In the teachings of the Pali Canon, a person "who is not liberated, who is still subject to the sufferings brought on by insatiable craving, is considered ill." (Birnbaum, p.15). Sakyamuni Buddha was portrayed as the Supreme Physician who used two basic healing methods: healing by means of instruction and healing by means of miracles. Sakyamuni Buddha, who was considered a link between humanity and myriad celestial beings, repeatedly reminded his disciples that they should diligently seek to be healed. And Sakyamuni Buddha proclaimed that "Lo, I am physician without peer . . . " (As translated by E.M. Hare in Woven Cadences of the Early Buddhists in Birnbaum, p.16). Consequently, his disciples could turn to the King of Medicines, (the Dharma, or Buddha's teachings) or the Supreme Physician himself for relief.

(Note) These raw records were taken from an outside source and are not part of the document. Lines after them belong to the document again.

Lemma ancestry_length pages name path :
  well_named pages -> ancestry pages name path -> (length path <= length pages)%nat.
Proof.
  intros Hw Ha. rewrite <- (length_fmap ph_Name pages). apply submseteq_length, NoDup_submseteq.
  - by eapply ancestry_NoDup.
  - intros n Hn. by eapply ancestry_names.
Qed.

Lemma child_ancestry h held parent ph path :
  ancestry (ix_pages (hp_tree h)) parent path -> ph ∈ visibleChildren h held parent ->
  ancestry (ix_pages (hp_tree h)) (ph_Name ph) (ph_Name ph :: path).
Proof.
  intros Ha (Hin & _ & <- & _)%elem_of_visibleChildren. by apply ancestry_page.
Qed.

Lemma shown_listed h l d held : well_named (ix_pages (hp_tree h)) ->
  forall parent ph, shown h held parent ph ->
  forall path fuel, ancestry (ix_pages (hp_tree h)) parent path ->
    (length (ix_pages (hp_tree h)) < length path + fuel)%nat ->
    listed (buildMenuEntries h l d held fuel parent) (entry_of h l d held ph).
Proof.
  intros Hw parent ph Hs. induction Hs as [parent ph Hs|parent ph ph' Hs Hsub IH]; intros path fuel Ha Hf.
  - destruct fuel as [|fuel]; [pose proof (ancestry_length _ _ _ Hw Ha); lia|].
    eapply listed_here, elem_of_entries. by exists ph.
  - destruct fuel as [|fuel]; [pose proof (ancestry_length _ _ _ Hw Ha); lia|].
    pose proof (child_ancestry _ _ _ _ _ Ha (shown_child_visible _ _ _ _ Hs)) as Ha'.
    eapply listed_below.
    + apply elem_of_entries. by exists ph.
    + apply (IH _ fuel Ha'). simpl. lia.
Qed.

Lemma shown_visible h held parent ph : shown h held parent ph ->
  ph ∈ ix_pages (hp_tree h) /\ visibleInTree h ph held = true.
Proof.
  induction 1 as [parent ph Hs|]; [|done]. apply shown_child_visible, elem_of_visibleChildren in Hs. tauto.
Qed.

Those whose illnesses were perceived to be fatal received lessons on impermanence as a fact of the natural world, whereas those who were curable were encouraged to meditate on the seven limbs (bojjhangas) of enlightenment: mindfulness, his teachings (dharma), striving, joy, tranquility, meditative trance and equanimity (Birnbaum, p.10). From the traditional perspective the bojjhangas are considered a method for overcoming the"Three Interior Poisons": desire, hatred and delusion. The emphasis on Buddha as the Supreme Physician, a model of selfless compassion who devoted his life to easing the pain and suffering of others, indicates a fundamental attitude regarding the nature of Buddhist medicine: "dispassionate compassion" (Birnbaum, p.17). This attitude serves as a behavioral prototype for contemporary Tibetan physicians.